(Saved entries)
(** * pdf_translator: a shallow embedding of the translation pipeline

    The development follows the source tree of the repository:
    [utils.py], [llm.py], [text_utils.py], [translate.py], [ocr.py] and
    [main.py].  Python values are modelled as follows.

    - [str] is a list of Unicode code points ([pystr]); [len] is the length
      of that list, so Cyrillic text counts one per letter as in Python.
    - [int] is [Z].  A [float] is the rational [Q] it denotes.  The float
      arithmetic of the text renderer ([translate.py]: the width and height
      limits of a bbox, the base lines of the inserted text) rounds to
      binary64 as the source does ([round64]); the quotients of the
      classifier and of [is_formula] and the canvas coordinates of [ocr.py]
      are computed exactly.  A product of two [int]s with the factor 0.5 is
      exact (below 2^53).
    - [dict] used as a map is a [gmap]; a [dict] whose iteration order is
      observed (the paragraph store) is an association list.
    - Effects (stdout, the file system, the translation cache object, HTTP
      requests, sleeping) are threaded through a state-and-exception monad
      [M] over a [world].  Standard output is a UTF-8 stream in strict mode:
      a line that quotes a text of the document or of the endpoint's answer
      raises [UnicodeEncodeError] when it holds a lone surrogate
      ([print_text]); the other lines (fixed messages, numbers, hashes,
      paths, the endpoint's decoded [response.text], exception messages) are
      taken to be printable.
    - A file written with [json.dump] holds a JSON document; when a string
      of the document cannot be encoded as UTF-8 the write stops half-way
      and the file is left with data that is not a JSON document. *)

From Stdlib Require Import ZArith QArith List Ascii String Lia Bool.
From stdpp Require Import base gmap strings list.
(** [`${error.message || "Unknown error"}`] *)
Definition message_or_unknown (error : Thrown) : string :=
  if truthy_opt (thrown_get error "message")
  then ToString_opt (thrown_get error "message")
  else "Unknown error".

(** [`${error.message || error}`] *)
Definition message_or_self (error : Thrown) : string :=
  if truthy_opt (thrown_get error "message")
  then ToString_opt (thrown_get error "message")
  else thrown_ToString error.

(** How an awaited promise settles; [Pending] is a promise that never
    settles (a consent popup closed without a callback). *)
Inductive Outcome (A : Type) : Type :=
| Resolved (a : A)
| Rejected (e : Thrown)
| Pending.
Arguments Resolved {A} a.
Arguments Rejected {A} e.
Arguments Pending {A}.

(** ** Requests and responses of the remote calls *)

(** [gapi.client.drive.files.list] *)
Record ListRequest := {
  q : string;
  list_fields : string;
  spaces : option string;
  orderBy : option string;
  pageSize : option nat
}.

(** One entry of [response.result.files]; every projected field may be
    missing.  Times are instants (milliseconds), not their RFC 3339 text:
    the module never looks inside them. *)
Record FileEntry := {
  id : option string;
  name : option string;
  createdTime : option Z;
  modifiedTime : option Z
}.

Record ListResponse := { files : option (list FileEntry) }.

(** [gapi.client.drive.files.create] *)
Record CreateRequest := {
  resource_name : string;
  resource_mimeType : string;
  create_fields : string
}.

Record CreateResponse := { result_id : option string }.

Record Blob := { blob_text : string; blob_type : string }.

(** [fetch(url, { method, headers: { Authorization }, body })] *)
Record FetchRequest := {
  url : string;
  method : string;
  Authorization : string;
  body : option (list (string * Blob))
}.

Task item -> Reproduce the data above in full. Leave nothing out.

Response ->
(** * pdf_translator: a shallow embedding of the translation pipeline

    The development follows the source tree of the repository:
    [utils.py], [llm.py], [text_utils.py], [translate.py], [ocr.py] and
    [main.py].  Python values are modelled as follows.

    - [str] is a list of Unicode code points ([pystr]); [len] is the length
      of that list, so Cyrillic text counts one per letter as in Python.
    - [int] is [Z].  A [float] is the rational [Q] it denotes.  The float
      arithmetic of the text renderer ([translate.py]: the width and height
      limits of a bbox, the base lines of the inserted text) rounds to
      binary64 as the source does ([round64]); the quotients of the
      classifier and of [is_formula] and the canvas coordinates of [ocr.py]
      are computed exactly.  A product of two [int]s with the factor 0.5 is
      exact (below 2^53).
    - [dict] used as a map is a [gmap]; a [dict] whose iteration order is
      observed (the paragraph store) is an association list.
    - Effects (stdout, the file system, the translation cache object, HTTP
      requests, sleeping) are threaded through a state-and-exception monad
      [M] over a [world].  Standard output is a UTF-8 stream in strict mode:
      a line that quotes a text of the document or of the endpoint's answer
      raises [UnicodeEncodeError] when it holds a lone surrogate
      ([print_text]); the other lines (fixed messages, numbers, hashes,
      paths, the endpoint's decoded [response.text], exception messages) are
      taken to be printable.
    - A file written with [json.dump] holds a JSON document; when a string
      of the document cannot be encoded as UTF-8 the write stops half-way
      and the file is left with data that is not a JSON document. *)

From Stdlib Require Import ZArith QArith List Ascii String Lia Bool.
From stdpp Require Import base gmap strings list.
(** [`${error.message || "Unknown error"}`] *)
Definition message_or_unknown (error : Thrown) : string :=
  if truthy_opt (thrown_get error "message")
  then ToString_opt (thrown_get error "message")
  else "Unknown error".

(** [`${error.message || error}`] *)
Definition message_or_self (error : Thrown) : string :=
  if truthy_opt (thrown_get error "message")
  then ToString_opt (thrown_get error "message")
  else thrown_ToString error.

(** How an awaited promise settles; [Pending] is a promise that never
    settles (a consent popup closed without a callback). *)
Inductive Outcome (A : Type) : Type :=
| Resolved (a : A)
| Rejected (e : Thrown)
| Pending.
Arguments Resolved {A} a.
Arguments Rejected {A} e.
Arguments Pending {A}.

(** ** Requests and responses of the remote calls *)

(** [gapi.client.drive.files.list] *)
Record ListRequest := {
  q : string;
  list_fields : string;
  spaces : option string;
  orderBy : option string;
  pageSize : option nat
}.

(** One entry of [response.result.files]; every projected field may be
    missing.  Times are instants (milliseconds), not their RFC 3339 text:
    the module never looks inside them. *)
Record FileEntry := {
  id : option string;
  name : option string;
  createdTime : option Z;
  modifiedTime : option Z
}.

Record ListResponse := { files : option (list FileEntry) }.

(** [gapi.client.drive.files.create] *)
Record CreateRequest := {
  resource_name : string;
  resource_mimeType : string;
  create_fields : string
}.

Record CreateResponse := { result_id : option string }.

Record Blob := { blob_text : string; blob_type : string }.

(** [fetch(url, { method, headers: { Authorization }, body })] *)
Record FetchRequest := {
  url : string;
  method : string;
  Authorization : string;
  body : option (list (string * Blob))
}.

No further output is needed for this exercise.